I cannot stop shaking and he isn't going to stop no matter what I do, is he?

He hasn't stopped ever. Why would he now?

No, he isn't going to stop this. He doesn't care how much he's hurt you and continues to hurt you. He doesn't give a flip for you or your feelings or your marriage and hasn't for a long LONG time.

But enough about his bullshit. What are YOU going to do?

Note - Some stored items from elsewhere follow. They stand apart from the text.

Definition search_documents (db : tables) (query_embedding : vector)
  (user_id : jsstring) (match_threshold : Q) (match_count : nat)
  (keyword_query : option jsstring) : list search_row :=
  let combined_results :=
    sql_union
      (vector_search db query_embedding user_id match_threshold match_count)
      (keyword_search db user_id match_count keyword_query) in
  firstn match_count (sort_by by_similarity_desc combined_results).

End SearchDocuments.

Arguments mk_tables {vector}.
Arguments documents {vector}.
Arguments document_embeddings {vector}.
Arguments mk_document_embedding {vector}.
Arguments de_id {vector}.
Arguments de_document_id {vector}.
Arguments de_content {vector}.
Arguments de_metadata {vector}.
Arguments de_embedding {vector}.
Arguments joined {vector}.
Arguments owned_by {vector}.

End Sql.

(** ** The retry policy of lib/embeddings.ts and lib/gemini.ts

    Both files carry the same [retryWithBackoff]; they differ in where the
    status is read: [error.httpResponse?.status] in lib/embeddings.ts,
    [error.status] in lib/gemini.ts.  The wrapped call [fn] is given by the
    outcome of its [i]-th invocation, [random i] is the value that
    [Math.random()] returns in turn [i]. *)

Inductive retry_event : Type :=
| Called (attempt : nat)
| Slept (delay : Q).

Section RetryPolicy.

Variable status_of : js_error -> option Z.

Definition retryable (error : js_error) : bool :=
  match status_of error with
  | Some status => (status =? 503) || (status =? 429) || (status =? 500)
  | None => false
  end.

Context {T : Type}.
Variable fn : nat -> result T.
Variable random : nat -> Q.
Variable maxRetries : nat.
Variable baseDelay : Q.

Definition backoff_delay (i : nat) : Q :=
  (baseDelay * inject_Z (2 ^ Z.of_nat i) + random i * 1000)%Q.

(** The [for] loop at counter [i], with [remaining] turns left; the trace
    records every invocation of [fn] and every wait. *)
Fixpoint retry_loop (remaining i : nat) (trace : list retry_event)
  : result T * list retry_event :=
  match remaining with
  | O => (Throw (Error (lit "Max retries exceeded")), trace)
  | S remaining' =>
      match fn i with
      | Ok value => (Ok value, trace ++ [Called i])
      | Throw error =>
          if Z.of_nat i =? Z.of_nat maxRetries - 1 then
            (Throw error, trace ++ [Called i])
          else if retryable error then
            retry_loop remaining' (S i)
              (trace ++ [Called i; Slept (backoff_delay i)])
          else (Throw error, trace ++ [Called i])
      end
  end.

Definition retry_with_backoff : result T * list retry_event :=
  retry_loop maxRetries 0%nat [].

End RetryPolicy.

(** The invocations of the wrapped call in a trace. *)
Definition calls (trace : list retry_event) : list nat :=
  flat_map (fun ev => match ev with Called i => [i] | Slept _ => [] end) trace.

YOU can make a change for yourself.
YOU can leave this lying POS and have a calm happy peaceful life.
YOU can choose to stop tolerating his bullshit.
YOU can choose to get out of infidelity.
YOU can choose this right now, TODAY.

YOU can't stop him doing exactly what he chooses to do.
YOU can't control his behavior.
YOU can't make him get his head of his ass.
YOU can't make him care about you or your marriage.
YOU can't fix him.

This all ends when you say when. This is entirely within your control.

So what's stopping you?

ETA - NMSB you are not stupid. You're weary and traumatized and run down by years of his abuse and flagrant disrespect. But doing the same thing over and over and over again and expecting a different result is literally a definition for insanity. You are killing yourself trying to get him to change and value you and he has shown you time and again for YEARS that he. does. NOT. care. I'm sorry he's such an ass, but please love YOU enough to stop tolerating this. You deserve so much more than this and a better life IS out there for you but you won't get there with this douchecanoe layin' on your leg.

(((NMSB))) Hugs and also gently shaking you. You can leave his azz. I promise you CAN do it.

[This message edited by EllieKMAS at 10:27 PM, Sunday, September 18th]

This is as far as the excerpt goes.